======== Information provided

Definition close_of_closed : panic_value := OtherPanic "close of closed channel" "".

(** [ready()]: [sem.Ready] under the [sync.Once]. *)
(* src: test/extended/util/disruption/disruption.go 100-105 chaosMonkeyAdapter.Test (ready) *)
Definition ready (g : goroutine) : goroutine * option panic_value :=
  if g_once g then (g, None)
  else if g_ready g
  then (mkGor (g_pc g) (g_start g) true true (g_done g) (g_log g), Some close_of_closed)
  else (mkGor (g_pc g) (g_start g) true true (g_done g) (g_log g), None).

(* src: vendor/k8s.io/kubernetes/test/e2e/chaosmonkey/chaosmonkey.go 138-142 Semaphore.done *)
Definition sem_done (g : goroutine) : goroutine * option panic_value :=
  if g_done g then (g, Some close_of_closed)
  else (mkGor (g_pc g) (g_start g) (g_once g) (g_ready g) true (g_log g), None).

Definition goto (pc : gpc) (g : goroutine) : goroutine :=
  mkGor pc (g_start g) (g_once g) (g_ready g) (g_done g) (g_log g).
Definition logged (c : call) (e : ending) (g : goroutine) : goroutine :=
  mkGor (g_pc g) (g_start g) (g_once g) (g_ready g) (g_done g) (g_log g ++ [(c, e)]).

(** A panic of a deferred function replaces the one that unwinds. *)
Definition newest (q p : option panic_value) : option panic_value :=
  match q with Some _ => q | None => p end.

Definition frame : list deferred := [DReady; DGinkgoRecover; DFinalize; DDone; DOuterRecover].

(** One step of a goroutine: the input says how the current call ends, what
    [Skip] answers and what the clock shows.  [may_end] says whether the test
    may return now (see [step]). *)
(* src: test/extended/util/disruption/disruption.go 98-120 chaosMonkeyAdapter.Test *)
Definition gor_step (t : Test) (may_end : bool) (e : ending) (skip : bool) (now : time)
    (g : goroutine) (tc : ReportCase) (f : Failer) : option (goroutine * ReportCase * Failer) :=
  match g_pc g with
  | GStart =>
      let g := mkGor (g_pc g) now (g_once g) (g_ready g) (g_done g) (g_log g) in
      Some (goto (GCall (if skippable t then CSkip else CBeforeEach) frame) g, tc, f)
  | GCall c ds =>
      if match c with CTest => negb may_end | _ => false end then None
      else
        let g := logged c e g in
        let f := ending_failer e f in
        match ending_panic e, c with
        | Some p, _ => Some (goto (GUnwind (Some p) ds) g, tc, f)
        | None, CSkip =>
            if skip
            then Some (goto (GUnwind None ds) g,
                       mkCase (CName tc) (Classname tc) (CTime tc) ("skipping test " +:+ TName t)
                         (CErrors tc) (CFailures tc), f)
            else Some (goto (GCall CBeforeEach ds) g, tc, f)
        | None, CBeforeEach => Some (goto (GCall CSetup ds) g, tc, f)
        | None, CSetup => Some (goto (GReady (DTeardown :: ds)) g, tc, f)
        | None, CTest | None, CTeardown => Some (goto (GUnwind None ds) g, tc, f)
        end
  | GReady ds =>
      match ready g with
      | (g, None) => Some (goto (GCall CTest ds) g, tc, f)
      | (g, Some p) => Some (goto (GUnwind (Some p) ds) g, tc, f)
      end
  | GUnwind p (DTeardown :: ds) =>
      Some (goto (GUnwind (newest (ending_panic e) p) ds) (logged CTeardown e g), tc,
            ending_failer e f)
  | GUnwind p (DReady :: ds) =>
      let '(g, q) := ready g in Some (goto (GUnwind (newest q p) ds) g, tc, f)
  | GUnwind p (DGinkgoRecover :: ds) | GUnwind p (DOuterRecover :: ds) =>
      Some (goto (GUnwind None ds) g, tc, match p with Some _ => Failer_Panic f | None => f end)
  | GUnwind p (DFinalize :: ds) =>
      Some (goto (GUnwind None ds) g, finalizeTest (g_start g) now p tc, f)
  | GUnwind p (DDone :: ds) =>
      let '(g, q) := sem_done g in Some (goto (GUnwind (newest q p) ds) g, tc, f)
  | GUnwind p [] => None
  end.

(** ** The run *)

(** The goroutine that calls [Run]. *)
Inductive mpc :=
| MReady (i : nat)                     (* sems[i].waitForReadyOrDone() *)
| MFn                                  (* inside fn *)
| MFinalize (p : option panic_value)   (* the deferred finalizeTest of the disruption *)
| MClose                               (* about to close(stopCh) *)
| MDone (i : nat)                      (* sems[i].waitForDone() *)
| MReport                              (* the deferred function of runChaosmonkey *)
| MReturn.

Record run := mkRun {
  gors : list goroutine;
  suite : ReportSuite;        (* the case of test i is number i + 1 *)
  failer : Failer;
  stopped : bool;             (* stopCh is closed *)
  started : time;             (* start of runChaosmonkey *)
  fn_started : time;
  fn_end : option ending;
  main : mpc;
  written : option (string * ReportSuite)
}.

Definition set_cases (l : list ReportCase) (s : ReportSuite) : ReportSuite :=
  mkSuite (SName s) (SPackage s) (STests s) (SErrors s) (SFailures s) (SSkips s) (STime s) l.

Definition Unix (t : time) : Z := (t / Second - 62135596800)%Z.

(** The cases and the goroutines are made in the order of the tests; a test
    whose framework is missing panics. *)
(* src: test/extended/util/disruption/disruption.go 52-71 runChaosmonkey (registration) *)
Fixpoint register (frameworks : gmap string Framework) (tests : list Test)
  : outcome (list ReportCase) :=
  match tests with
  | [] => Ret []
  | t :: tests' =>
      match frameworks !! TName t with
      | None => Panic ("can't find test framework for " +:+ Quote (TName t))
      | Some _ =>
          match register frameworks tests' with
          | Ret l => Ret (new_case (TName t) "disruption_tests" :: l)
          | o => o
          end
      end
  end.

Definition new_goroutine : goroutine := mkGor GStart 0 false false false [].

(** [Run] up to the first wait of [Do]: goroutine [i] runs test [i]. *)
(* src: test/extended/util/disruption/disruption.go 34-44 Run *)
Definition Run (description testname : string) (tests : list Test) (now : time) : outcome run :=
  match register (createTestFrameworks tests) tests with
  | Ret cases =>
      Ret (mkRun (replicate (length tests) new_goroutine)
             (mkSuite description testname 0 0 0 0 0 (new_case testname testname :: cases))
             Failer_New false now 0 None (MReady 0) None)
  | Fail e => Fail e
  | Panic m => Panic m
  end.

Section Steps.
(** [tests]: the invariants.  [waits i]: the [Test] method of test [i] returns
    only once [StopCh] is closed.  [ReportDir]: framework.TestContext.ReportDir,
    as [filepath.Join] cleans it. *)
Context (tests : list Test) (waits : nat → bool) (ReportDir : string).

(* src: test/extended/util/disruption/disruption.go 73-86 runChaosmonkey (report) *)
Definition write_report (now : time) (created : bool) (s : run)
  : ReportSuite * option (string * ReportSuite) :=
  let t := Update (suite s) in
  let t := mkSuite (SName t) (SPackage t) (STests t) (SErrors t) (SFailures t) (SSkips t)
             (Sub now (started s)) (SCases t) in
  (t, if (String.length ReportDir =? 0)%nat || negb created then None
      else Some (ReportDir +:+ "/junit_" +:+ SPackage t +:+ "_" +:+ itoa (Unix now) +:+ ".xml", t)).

================

About this exercise:
In the records above, find each line that mentions the word "ReportSuite", and copy it.

Solution to this task:
  suite : ReportSuite;        (* the case of test i is number i + 1 *)
  written : option (string * ReportSuite)
Definition set_cases (l : list ReportCase) (s : ReportSuite) : ReportSuite :=
  : ReportSuite * option (string * ReportSuite) :=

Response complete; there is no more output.